GOAL OF THE EXERCISE:
When the word "Python" shows up in a line of the data below, copy that whole line.
INFORMATION GIVEN Start Marker
Lemma click_fails_as_interaction w selector :
  fails_as_interaction (click w selector).
Proof.
  intros st e st' ((c & Hc) & (p & Hp)).
  unfold click, last_page, bind, load, read, load_page, perform. rewrite Hc.
  destruct (rev _) as [|q rest].
  - intros H. injection H as <- _. right. reflexivity.
  - unfold ret. simpl page_. rewrite Hp.
    destruct (respond w _ (WaitForTimeout p 3000)) as [err|[]].
    + intros H. injection H as <- _. left. apply exn_of_pw_is_playwright.
    + destruct (respond w _ (LocatorClick q selector 0 5000)) as [err|[]];
        intros H; [|discriminate].
      injection H as <- _. left. apply exn_of_pw_is_playwright.
Qed.

Lemma fill_fails_as_interaction w selector text :
  fails_as_interaction (fill w selector text).
Proof.
  intros st e st' ((c & Hc) & (p & Hp)).
  unfold fill, last_page, bind, load, read, load_page, perform. rewrite Hc.
  destruct (rev _) as [|q rest].
  - intros H. injection H as <- _. right. reflexivity.
  - unfold ret. simpl page_. rewrite Hp.
    destruct (respond w _ (WaitForTimeout p 3000)) as [err|[]].
    + intros H. injection H as <- _. left. apply exn_of_pw_is_playwright.
    + destruct (respond w _ (LocatorFill q selector 0 text)) as [err|[]];
        intros H; [|discriminate].
      injection H as <- _. left. apply exn_of_pw_is_playwright.
Qed.
(** A rational that orders the doubles other than NaN as they are
    ordered: the infinities lie beyond every finite double. *)
Definition order_key (f : float) : Q :=
  match f with
  | S754_infinity false => inject_Z (2 ^ 1024)
  | S754_infinity true => inject_Z (- 2 ^ 1024)
  | _ => exact f
  end.

End Float64.

Module Int64.

(** The 64-bit two's complement integer that a result wraps around to. *)
Definition wrap (z : Z) : Z := ((z + 2 ^ 63) mod 2 ^ 64 - 2 ^ 63)%Z.

Definition sum (zs : list Z) : Z :=
  fold_left (fun acc z => wrap (acc + z)) zs 0%Z.

End Int64.

Module Machine.
Import Pandas.

(** A number as Python holds it: an integer ([np.int64], or the [int]
    0 of line 106) or a double. *)
Inductive scalar :=
| IntVal (z : Z)
| FloatVal (f : Float64.float).

(** [float(x)] *)
Definition to_float (x : scalar) : Float64.float :=
  match x with
  | IntVal z => Float64.of_Z z
  | FloatVal f => f
  end.

(** Python truth of a number. *)
Definition truthy (x : scalar) : bool :=
  match x with
  | IntVal z => negb (z =? 0)%Z
  | FloatVal f => Float64.nonzero f
  end.

(** [a - b]: in int64 when both are integers, in float64 otherwise. *)
Definition minus (a b : scalar) : scalar :=
  match a, b with
  | IntVal x, IntVal y => IntVal (Int64.wrap (x - y))
  | _, _ => FloatVal (Float64.sub (to_float a) (to_float b))
  end.

(** The cells of a numeric column. *)
Inductive column :=
| Int64s (zs : list Z)
| Float64s (fs : list Float64.float).

(** A float64 cell holds the double nearest to the number that was
    read (as [pd.to_numeric] reads a decimal of up to 15 digits), NaN
    for a missing one. *)
Definition cell (v : option Q) : Float64.float :=
  match v with
  | Some q => Float64.of_Q q
  | None => Float64.nan
  end.

Definition cells (s : Series) : result column :=
  match s with
  | SInt zs => Ok (Int64s zs)
  | SFloat qs => Ok (Float64s (map cell qs))
  | _ => Raise TypeError
  end.
(** * Strix: the secret updater and the chat-completions URL helper

    A shallow embedding of

    - [strix/runtime/remote_tool_server/update_secret.py]
      ([encrypt_secret_with_public_key], [update_secret], [main]);
    - [tests/test_discord_bot_fixes.py] ([get_chat_completions_url]).

    Python [str] values are represented by their UTF-8 encoding as Rocq
    [string]s (so [s.encode('utf-8')] is the list of the bytes of [s]; a
    [str] with a lone surrogate has no such encoding and is outside the
    model); Python [int]s are [Z].  Python exceptions are values of [exc]
    and a computation that may raise is a value of the monad [Py.M], which
    also records, in order, what the computation does to the outside world:
    the lines it prints and the HTTP requests it issues.  Everything the
    program does not contain (the remote API behind [requests], [base64],
    PyNaCl and its random numbers) is a field of [Py.World]. *)

From Stdlib Require Import ZArith List String Ascii Bool Lia.
From Stdlib Require Import DecimalString DecimalPos DecimalZ.
Import ListNotations.

Local Open Scope string_scope.
Local Open Scope Z_scope.

(* ------------------------------------------------------------------ *)
(** ** Python strings *)

Module PyStr.

(** [c in chars] *)
Fixpoint mem (c : ascii) (chars : string) : bool :=
  match chars with
  | EmptyString => false
  | String d chars' => Ascii.eqb c d || mem c chars'
  end.

(** [s.rstrip(chars)]: [s] without its longest suffix made of
    characters of [chars]. *)
Fixpoint rstrip (chars : string) (s : string) : string :=
  match s with
  | EmptyString => EmptyString
  | String a s' =>
      match rstrip chars s' with
      | EmptyString => if mem a chars then EmptyString else String a EmptyString
      | r => String a r
      end
  end.
(** ** The address [start] stores *)

(** C6: the address [get_guest_ip] resolves is the final white-space
    delimited field of the last-but-one line of the query output, cut at its
    first slash; a last-but-one line that ends in the field "192.0.2.5/24"
    gives "192.0.2.5"; and a [start] that gets as far as the address query
    stores in the handle the very address [get_guest_ip] resolved there,
    with port 22: in particular, when the first poll answers, the address
    parsed from that answer. *)
Theorem resolved_address_is_last_field :
  (forall out, parse_domifaddr out = spec_resolved_address out)
  /\ (forall E st uri name,
        connection_uri (self st) = Some uri ->
        instance_name (self st) = Some name ->
        returncode (addr_at E uri name (trace st)) = 0%Z ->
        fst (get_guest_ip E st)
        = match spec_resolved_address (stdout (addr_at E uri name (trace st))) with
          | Some address => Ok address
          | None => Raise IndexError
          end)
  /\ (forall out lines line last,
        Py.splitlines out = lines ++ [line; last] ->
        (line = "192.0.2.5/24"
         \/ exists before c,
              Py.isspace c = true
              /\ line = (before ++ String c "192.0.2.5/24")%string) ->
        parse_domifaddr out = Some "192.0.2.5")
  /\ (forall E st s1 s s2 s3 ip s4,
        opt_dry (self st) = false ->
        _install E (start_prelude E st) = (Ok tt, s1) ->
        guest_state E s1 = (Ok s, s2) ->
        start_if_not_running E s s2 = (Ok tt, s3) ->
        get_guest_ip E s3 = (Ok ip, s4) ->
        guest (self (snd (start E st))) = Some ip
        /\ port (self (snd (start E st))) = Some 22%Z)
  /\ (forall E st s1 s s2 s3 uri name address,
        opt_dry (self st) = false ->
        _install E (start_prelude E st) = (Ok tt, s1) ->
        guest_state E s1 = (Ok s, s2) ->
        start_if_not_running E s s2 = (Ok tt, s3) ->
        connection_uri (self s3) = Some uri ->
        instance_name (self s3) = Some name ->
        returncode (addr_at E uri name (trace s3)) = 0%Z ->
        spec_resolved_address (stdout (addr_at E uri name (trace s3)))
        = Some address ->
        guest (self (snd (start E st))) = Some address
        /\ port (self (snd (start E st))) = Some 22%Z).
Proof.
  assert (Hget : forall E st uri name,
            connection_uri (self st) = Some uri ->
            instance_name (self st) = Some name ->
            returncode (addr_at E uri name (trace st)) = 0%Z ->
            fst (get_guest_ip E st)
            = match spec_resolved_address
                      (stdout (addr_at E uri name (trace st))) with
              | Some address => Ok address
              | None => Raise IndexError
              end).
  { intros E st uri name Huri Hname Hok.
    unfold get_guest_ip.
    rewrite (get_guest_ip_range_decided E uri name 0 10 st None Huri Hname
               ltac:(lia)).
    + cbn [fst rounds]. rewrite app_nil_r, parse_domifaddr_refines. reflexivity.
    + intros j Hj. lia.
    + cbn [rounds]. rewrite app_nil_r. exact Hok. }
  assert (Hstart : forall E st s1 s s2 s3 ip s4,
            opt_dry (self st) = false ->
            _install E (start_prelude E st) = (Ok tt, s1) ->
            guest_state E s1 = (Ok s, s2) ->
            start_if_not_running E s s2 = (Ok tt, s3) ->
            get_guest_ip E s3 = (Ok ip, s4) ->
            guest (self (snd (start E st))) = Some ip
            /\ port (self (snd (start E st))) = Some 22%Z).
  { intros E st s1 s s2 s3 ip s4 Hdry Hinst Hstate Hboot Hip.
    pose proof (start_cases E st Hdry) as Hc. cbv zeta in Hc.
    rewrite Hinst in Hc. cbn [fst snd] in Hc.
    rewrite Hstate in Hc. cbn [fst snd] in Hc.
    rewrite Hboot in Hc. cbn [fst snd] in Hc.
    rewrite Hip in Hc. cbn [fst snd] in Hc.
    rewrite Hc. cbn [snd]. unfold start_connected. cbn [self].
    destruct (self s4). split; reflexivity. }
  split; [exact parse_domifaddr_refines |].
  split; [exact Hget |].
  split; [| split; [exact Hstart |]].
  - intros out lines line last Hlines Hline.
    rewrite parse_domifaddr_refines. unfold spec_resolved_address.
    rewrite Hlines, spec_last_but_one_snoc.
    destruct Hline as [-> | [before [c [Hc ->]]]]; [reflexivity |].
    unfold Py.split.
    rewrite (split_from_last_field before c "192.0.2.5/24" Hc eq_refl
               ltac:(discriminate)).
    rewrite spec_final_snoc. reflexivity.
  - intros E st s1 s s2 s3 uri name address
           Hdry Hinst Hstate Hboot Huri Hname Hok Haddr.
    pose proof (Hget E s3 uri name Huri Hname Hok) as Hres.
    rewrite Haddr in Hres.
    destruct (get_guest_ip E s3) as [r s4] eqn:Hip. cbn [fst] in Hres.
    subst r.
    exact (Hstart E st s1 s s2 s3 address s4 Hdry Hinst Hstate Hboot Hip).
Qed.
INFORMATION GIVEN End Marker
EXERCISE OUTPUT:
(** A number as Python holds it: an integer ([np.int64], or the [int]
(** Python truth of a number. *)
    Python [str] values are represented by their UTF-8 encoding as Rocq
    model); Python [int]s are [Z].  Python exceptions are values of [exc]
(** ** Python strings *)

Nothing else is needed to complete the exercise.